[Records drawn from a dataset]
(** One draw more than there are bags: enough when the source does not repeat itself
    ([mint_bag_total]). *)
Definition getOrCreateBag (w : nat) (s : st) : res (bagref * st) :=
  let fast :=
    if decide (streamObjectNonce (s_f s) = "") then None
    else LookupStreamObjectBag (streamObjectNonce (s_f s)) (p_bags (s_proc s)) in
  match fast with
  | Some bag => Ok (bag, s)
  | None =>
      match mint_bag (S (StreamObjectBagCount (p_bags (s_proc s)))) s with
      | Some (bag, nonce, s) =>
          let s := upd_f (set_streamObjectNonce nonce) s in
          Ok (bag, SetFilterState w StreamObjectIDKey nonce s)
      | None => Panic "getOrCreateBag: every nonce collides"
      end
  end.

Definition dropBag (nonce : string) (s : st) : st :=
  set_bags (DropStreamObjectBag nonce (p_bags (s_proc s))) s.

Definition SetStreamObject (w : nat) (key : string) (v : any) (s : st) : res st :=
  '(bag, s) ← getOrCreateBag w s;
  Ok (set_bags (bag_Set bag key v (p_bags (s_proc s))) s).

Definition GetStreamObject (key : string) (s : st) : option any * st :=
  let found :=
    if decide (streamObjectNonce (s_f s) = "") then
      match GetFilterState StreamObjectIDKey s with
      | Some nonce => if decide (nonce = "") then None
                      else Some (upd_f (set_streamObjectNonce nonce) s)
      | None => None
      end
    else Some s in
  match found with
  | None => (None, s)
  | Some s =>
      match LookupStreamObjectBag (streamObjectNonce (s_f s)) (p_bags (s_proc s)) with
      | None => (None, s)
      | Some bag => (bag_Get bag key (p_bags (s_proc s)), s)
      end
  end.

==

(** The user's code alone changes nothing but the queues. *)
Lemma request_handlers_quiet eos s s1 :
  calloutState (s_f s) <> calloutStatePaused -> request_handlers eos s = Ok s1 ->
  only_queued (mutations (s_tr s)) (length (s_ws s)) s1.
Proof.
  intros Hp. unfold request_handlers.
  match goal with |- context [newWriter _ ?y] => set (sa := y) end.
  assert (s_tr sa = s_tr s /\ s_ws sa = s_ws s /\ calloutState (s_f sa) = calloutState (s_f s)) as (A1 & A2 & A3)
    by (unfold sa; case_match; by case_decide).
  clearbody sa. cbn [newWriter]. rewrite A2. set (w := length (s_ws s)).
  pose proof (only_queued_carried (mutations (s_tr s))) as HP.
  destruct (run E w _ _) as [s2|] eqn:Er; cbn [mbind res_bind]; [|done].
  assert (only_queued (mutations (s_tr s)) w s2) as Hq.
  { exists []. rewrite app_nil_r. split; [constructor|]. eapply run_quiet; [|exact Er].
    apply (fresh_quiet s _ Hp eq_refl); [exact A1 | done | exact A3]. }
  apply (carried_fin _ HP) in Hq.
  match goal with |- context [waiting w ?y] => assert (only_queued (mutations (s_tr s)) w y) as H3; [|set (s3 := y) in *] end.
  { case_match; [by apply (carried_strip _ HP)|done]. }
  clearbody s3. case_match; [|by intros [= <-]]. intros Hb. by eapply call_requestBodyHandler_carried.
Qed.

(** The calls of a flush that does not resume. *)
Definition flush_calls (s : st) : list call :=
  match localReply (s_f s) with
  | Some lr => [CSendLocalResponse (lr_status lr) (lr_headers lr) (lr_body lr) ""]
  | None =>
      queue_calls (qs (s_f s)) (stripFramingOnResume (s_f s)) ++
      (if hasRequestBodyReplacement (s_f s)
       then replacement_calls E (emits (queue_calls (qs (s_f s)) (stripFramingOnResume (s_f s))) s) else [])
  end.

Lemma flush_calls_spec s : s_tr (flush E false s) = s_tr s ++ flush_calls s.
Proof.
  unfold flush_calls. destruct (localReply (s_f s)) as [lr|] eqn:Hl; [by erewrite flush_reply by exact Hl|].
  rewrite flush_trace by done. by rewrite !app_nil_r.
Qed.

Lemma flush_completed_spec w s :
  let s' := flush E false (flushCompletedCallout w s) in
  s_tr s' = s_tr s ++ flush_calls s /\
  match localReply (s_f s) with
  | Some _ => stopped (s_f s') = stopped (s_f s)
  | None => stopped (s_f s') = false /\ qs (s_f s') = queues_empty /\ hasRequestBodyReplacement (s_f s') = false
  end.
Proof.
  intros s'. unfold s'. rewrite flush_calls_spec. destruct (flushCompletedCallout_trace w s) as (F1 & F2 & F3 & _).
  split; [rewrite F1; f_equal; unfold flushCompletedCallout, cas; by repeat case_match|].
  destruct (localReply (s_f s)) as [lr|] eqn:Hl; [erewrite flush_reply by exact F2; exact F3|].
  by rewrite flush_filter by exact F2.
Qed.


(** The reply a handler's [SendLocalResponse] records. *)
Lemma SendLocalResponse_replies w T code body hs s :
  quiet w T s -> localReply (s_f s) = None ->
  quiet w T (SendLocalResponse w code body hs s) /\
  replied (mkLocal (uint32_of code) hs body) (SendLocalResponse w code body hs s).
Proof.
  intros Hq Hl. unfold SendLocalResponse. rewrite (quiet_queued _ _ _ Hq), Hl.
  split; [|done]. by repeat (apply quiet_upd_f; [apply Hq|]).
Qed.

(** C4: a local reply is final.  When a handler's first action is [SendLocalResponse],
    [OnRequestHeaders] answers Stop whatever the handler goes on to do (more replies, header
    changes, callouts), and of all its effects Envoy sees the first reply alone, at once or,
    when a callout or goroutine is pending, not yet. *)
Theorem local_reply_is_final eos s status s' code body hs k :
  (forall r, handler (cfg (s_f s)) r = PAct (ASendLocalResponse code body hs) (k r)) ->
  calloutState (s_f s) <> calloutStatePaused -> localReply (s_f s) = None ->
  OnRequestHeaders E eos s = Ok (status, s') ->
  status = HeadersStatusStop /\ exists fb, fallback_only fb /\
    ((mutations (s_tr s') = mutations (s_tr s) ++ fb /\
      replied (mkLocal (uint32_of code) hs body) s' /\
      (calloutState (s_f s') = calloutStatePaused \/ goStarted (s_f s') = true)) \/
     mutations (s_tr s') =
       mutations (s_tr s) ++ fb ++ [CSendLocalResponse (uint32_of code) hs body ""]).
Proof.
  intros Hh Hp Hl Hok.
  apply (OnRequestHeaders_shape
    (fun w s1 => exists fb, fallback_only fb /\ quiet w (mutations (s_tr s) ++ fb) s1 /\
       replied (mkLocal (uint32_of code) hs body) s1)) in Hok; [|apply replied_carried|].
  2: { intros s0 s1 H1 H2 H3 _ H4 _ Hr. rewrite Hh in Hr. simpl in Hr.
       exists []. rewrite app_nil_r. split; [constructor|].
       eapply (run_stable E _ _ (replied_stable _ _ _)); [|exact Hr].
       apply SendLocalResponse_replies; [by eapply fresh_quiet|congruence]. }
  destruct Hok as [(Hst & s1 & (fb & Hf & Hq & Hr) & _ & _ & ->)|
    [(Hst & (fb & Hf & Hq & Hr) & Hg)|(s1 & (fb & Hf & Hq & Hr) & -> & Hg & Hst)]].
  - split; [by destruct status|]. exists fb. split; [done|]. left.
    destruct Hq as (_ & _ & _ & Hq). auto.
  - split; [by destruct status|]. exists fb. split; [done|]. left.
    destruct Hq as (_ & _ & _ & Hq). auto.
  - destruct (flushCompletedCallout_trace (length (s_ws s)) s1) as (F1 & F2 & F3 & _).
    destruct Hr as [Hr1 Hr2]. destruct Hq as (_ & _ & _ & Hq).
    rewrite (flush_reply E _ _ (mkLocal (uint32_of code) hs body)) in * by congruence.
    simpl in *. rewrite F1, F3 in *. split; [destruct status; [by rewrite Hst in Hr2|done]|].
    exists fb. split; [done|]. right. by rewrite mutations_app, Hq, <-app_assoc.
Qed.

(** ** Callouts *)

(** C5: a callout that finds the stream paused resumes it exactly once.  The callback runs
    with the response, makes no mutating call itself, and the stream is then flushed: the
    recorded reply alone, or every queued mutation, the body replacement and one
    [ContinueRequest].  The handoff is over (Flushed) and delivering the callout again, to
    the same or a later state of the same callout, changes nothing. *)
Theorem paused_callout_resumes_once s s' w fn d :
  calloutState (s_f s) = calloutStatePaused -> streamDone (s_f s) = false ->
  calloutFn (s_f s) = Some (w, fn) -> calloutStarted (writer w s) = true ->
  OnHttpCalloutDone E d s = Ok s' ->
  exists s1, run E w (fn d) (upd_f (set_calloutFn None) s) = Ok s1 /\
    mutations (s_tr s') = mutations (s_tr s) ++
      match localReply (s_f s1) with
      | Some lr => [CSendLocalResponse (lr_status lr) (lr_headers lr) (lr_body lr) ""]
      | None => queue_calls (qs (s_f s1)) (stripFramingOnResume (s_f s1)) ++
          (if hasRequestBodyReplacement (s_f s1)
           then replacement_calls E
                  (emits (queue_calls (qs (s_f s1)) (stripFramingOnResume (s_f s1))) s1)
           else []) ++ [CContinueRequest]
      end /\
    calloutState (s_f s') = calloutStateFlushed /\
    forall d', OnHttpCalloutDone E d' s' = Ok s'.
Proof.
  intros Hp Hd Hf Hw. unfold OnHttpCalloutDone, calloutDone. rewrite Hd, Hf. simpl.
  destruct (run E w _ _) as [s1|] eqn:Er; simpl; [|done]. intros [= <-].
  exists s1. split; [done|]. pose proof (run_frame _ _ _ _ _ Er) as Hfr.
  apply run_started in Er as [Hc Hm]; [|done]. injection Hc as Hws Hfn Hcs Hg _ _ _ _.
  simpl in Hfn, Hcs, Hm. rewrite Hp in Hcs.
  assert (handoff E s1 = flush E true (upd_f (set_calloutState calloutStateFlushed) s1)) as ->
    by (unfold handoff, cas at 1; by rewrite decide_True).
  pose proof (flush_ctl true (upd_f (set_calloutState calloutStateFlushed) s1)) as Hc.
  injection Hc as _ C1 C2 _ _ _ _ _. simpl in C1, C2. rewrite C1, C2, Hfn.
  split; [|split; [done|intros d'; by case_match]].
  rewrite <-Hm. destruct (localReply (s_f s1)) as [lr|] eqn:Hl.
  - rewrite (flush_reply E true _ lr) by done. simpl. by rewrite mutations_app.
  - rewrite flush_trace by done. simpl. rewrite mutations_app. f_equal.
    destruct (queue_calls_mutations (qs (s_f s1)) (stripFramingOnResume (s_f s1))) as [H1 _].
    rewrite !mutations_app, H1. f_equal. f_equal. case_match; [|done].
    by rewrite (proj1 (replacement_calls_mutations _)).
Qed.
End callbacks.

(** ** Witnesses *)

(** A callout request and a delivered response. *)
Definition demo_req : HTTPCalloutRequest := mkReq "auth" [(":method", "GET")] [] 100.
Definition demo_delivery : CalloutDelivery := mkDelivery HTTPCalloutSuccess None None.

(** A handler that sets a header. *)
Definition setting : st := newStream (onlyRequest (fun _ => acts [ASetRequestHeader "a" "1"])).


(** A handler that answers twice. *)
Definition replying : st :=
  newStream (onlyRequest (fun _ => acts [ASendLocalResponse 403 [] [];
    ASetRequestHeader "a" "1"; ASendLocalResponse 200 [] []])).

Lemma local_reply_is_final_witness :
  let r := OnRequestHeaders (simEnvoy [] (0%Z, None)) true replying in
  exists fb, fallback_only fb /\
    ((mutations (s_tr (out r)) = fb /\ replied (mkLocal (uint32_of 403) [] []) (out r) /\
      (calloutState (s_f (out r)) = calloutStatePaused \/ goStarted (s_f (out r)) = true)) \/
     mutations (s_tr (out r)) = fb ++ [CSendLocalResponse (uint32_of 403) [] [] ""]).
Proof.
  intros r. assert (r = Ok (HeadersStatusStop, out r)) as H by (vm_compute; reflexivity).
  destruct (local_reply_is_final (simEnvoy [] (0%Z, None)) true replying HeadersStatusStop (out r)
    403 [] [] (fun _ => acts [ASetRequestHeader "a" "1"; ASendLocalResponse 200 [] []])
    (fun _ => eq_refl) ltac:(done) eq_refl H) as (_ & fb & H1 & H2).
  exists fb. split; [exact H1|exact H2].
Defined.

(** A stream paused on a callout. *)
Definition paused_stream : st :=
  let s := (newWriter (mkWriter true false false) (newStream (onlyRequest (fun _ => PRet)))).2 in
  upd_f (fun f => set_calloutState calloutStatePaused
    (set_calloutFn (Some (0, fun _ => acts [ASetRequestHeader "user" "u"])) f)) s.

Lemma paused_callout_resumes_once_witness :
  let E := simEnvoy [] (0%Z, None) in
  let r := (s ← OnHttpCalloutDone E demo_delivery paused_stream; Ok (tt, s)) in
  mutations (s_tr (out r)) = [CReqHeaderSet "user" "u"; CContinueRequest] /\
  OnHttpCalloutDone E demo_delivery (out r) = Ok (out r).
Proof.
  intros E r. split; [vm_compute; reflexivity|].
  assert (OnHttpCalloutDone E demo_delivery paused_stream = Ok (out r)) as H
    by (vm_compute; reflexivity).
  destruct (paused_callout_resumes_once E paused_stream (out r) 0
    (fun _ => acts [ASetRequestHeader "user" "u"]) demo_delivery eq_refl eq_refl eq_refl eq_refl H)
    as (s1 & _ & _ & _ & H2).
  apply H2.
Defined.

* _Assignment_
For the word "length", go through the records and show each line that carries it.

* _Result_
  only_queued (mutations (s_tr s)) (length (s_ws s)) s1.
  clearbody sa. cbn [newWriter]. rewrite A2. set (w := length (s_ws s)).
  - destruct (flushCompletedCallout_trace (length (s_ws s)) s1) as (F1 & F2 & F3 & _).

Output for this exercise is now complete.